A quest to see some historic sights and have a special meal out to celebrate Sam's birthday led us to the south shore of the Bodrum peninsula and its city center. Approaching from the sea, Bodrum makes an unforgettable impression with its 15th c. Castle of St. Peter standing high on a rocky peninsula dividing the modern town's bustling vehicle-free east eastern sector and the quieter western hub and yacht harbor. We stayed one night at the Milta Bodrum Marina, on the first dock near the entrance, which afforded us some welcome cooling breezes and an uninterrupted evening view of the castle illuminated in a golden light .
Arriving early, we were off by mid-day to walk along the tree-lined town quay with huge wooden gulets tied gunn'l to gunn'l.
This side of town is white-washed, flower-decked, and charming with beckoning cafes and restaurants. Our noses led us to a traditional kofte (meatball) house where platters of grilled shish and brightly colored salads were offered up at shady sidewalk tables. Kath's lunch was grilled chicken kebab atop a pile of tomato strewn arugula (tastiest yet) but the real winner was the house specialty: hünkar beğendili köfte: a selection of lamb and beef meatballs with a "sultan delight" of pureed tomato, aubergine and cheese. Topped off with a glass of local ayran, a salty yogurt drink, Sam was a sated and happy birthday boy.
We were now ready to explore Bodrum's most distinctive landmark - the castle of St Peter which was begun in 1406 by the Knights of St John, with five massive stone towers representing the nationalities of its formidable inhabitants. When Suleyman the Magnificent conquered Rhodes in 1523 both Bodrum and Rhodes came under Ottoman rule and the knights left for Malta. Neglected for centuries, the castle became a prison in 1895 and was damaged by shells from a French warship during WWI. In the early 1960's it was used to store artifacts found by local sponge divers. This led to a fruitful Turkish-American partnership to restore the castle and put on display the fantastic undersea treasures found around Turkey. Their innovative reconstructions of ancient shipwrecks and their glass and amphorae cargo were fascinating and, not surprisingly, have brought the underwater archaeology museum international acclaim. And we're talking ancient as one ship was dated to 1025 in the Fatimid-Byzantine era!
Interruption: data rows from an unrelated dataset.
(** The displayed slice, spelled out: [dims.indices] pins the axes that
    are not displayed and takes the others whole, and the transpose by
    [dims.displayed_order] puts the axes kept in the order of
    [dims.displayed]. *)
Lemma data_labels_spec (st : Labels.t) :
  Dims.wf (dims st) -> Dims.ndim (dims st) = ndim st -> sliders_inside st ->
  let disp := fun k => negb (existsb (Z.eqb (Z.of_nat k))
                                     (Dims.not_displayed (dims st))) in
  let pin := fun k => Z.to_nat (round_int (nth k (Dims.point (dims st))
                                              (of_Z 0))) in
  exists v,
    _data_labels st = Some v
    /\ vshape v = map (fun a => nth (Z.to_nat a) (shape st) 0%nat)
                      (Dims.displayed (dims st))
    /\ forall i,
         to_base v i
         = map (fun axis =>
                  if disp axis
                  then nth (position (rank_below disp axis)
                                     (Dims.displayed_order (dims st)))
                           i 0%nat
                  else pin axis)
               (seq 0 (ndim st)).
Proof.
  intros W Dn SI disp pin.
  pose proof W as (_ & _ & WO & _).
  set (ext := fun k => nth k (shape st) 0%nat).
  set (sel := map (axis_entry disp pin ext) (seq 0 (ndim st))).
  assert (R : resolve (shape st) (Dims.indices (dims st)) = Some sel).
  { unfold Dims.indices, sel. rewrite Dn.
    change (ndim st) with (List.length (shape st)).
    apply (resolve_entries
             (fun axis =>
                if existsb (Z.eqb (Z.of_nat axis))
                           (Dims.not_displayed (dims st))
                then Int (round_int (nth axis (Dims.point (dims st))
                                         (of_Z 0)))
                else All)
             (axis_entry disp pin ext) (shape st) 0).
    intros k s Hk. cbn [Nat.add]. unfold axis_entry, disp.
    destruct (existsb (Z.eqb (Z.of_nat k)) (Dims.not_displayed (dims st)))
      eqn:X; cbn [negb].
    - apply existsb_exists in X. destruct X as (a & Ha & E).
      apply Z.eqb_eq in E. subst a.
      assert (C := SI (Z.of_nat k) s Ha). rewrite Nat2Z.id in C.
      specialize (C Hk). simpl. unfold resolve_int.
      replace (_ <? 0)%Z with false by (symmetry; apply Z.ltb_ge; lia).
      replace ((0 <=? _)%Z && (_ <? Z.of_nat s)%Z) with true;
        [reflexivity|].
      symmetry. apply andb_true_iff. rewrite Z.leb_le, Z.ltb_lt. lia.
    - simpl. unfold ext. now rewrite (nth_error_nth _ _ 0%nat Hk). }
  assert (Sh : sel_shape sel
               = map ext (filter disp (seq 0 (ndim st))))
    by apply sel_shape_entries.
  assert (Perm : Permutation (seq 0 (rank_below disp (ndim st)))
                             (Dims.displayed_order (dims st))).
  { rewrite <- Dn. exact (displayed_order_permutation W). }
  assert (Ax : is_axes (Dims.displayed_order (dims st))
                       (List.length (sel_shape sel)) = true).
  { apply is_axes_of_permutation. rewrite Sh, length_map. exact Perm. }
  assert (Dsp : forall a, In a (Dims.displayed (dims st)) ->
                  (Z.to_nat a < ndim st)%nat /\ disp (Z.to_nat a) = true).
  { intros a Ha.
    pose proof (@order_entries_in_range _ _ a WO (displayed_incl _ _ Ha))
      as Ra.
    rewrite Dn in Ra. split; [lia|].
    apply displayed_iff; [exact W | lia |]. now rewrite Z2Nat.id by lia. }
  unfold _data_labels. rewrite R. unfold transpose.
  cbn [vshape basic_view]. rewrite Ax.
  eexists. split; [reflexivity|]. cbn [vshape to_base basic_view]. split.
  - rewrite (displayed_order_ranks W), map_map. apply map_ext_in.
    intros a Ha. destruct (Dsp a Ha) as (La & Da). fold disp. rewrite Sh.
    rewrite (nth_indep _ 0%nat (ext 0%nat)).
    + rewrite map_nth. unfold ext at 1. f_equal.
      now apply nth_rank_filter.
    + rewrite length_map. now apply rank_below_lt.
  - intro i. rewrite Sh, length_map.
    change (filter disp (seq 0 (ndim st)))
      with (filter disp (seq 0 (ndim st))).
    fold (rank_below disp (ndim st)).
    set (i' := map (fun m => nth (position m (Dims.displayed_order (dims st)))
                                 i 0%nat)
                   (seq 0 (rank_below disp (ndim st)))).
    pose proof (sel_to_base_entries disp pin ext (ndim st) 0 i') as E.
    change (skipn (rank_below disp 0) i') with i' in E.
    fold sel in E. rewrite E. apply map_ext_in. intros axis Hx.
    apply in_seq in Hx. destruct (disp axis) eqn:Da; [|reflexivity].
    unfold i'. rewrite nth_map_seq; [reflexivity|].
    apply rank_below_lt; [exact Da | lia].
Qed.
The photos above give you a glimpse of our experience, more to be added to the gallery soon!
The next morning Jen and Sam packed up while Kath & Craig wandered around the Mausoleum of Halicarnassus, one of the seven wonders of the ancient world, some of Bodrum's back street neighborhoods and finally arrived at the old stadium's weekly Market that was in full swing.
The backpack was soon full of fresh veg, fruit, herbs and some local offerings of gözleme (GURZ-leh-MEH) - folded flat bread with spinach and cheese - and lovely zucchini blossoms filled with a tasty lamb & rice mixture to serve as starters for our guests' last supper aboard before the next morning's flight from Kos, to Athens, to Paris and home to Boston.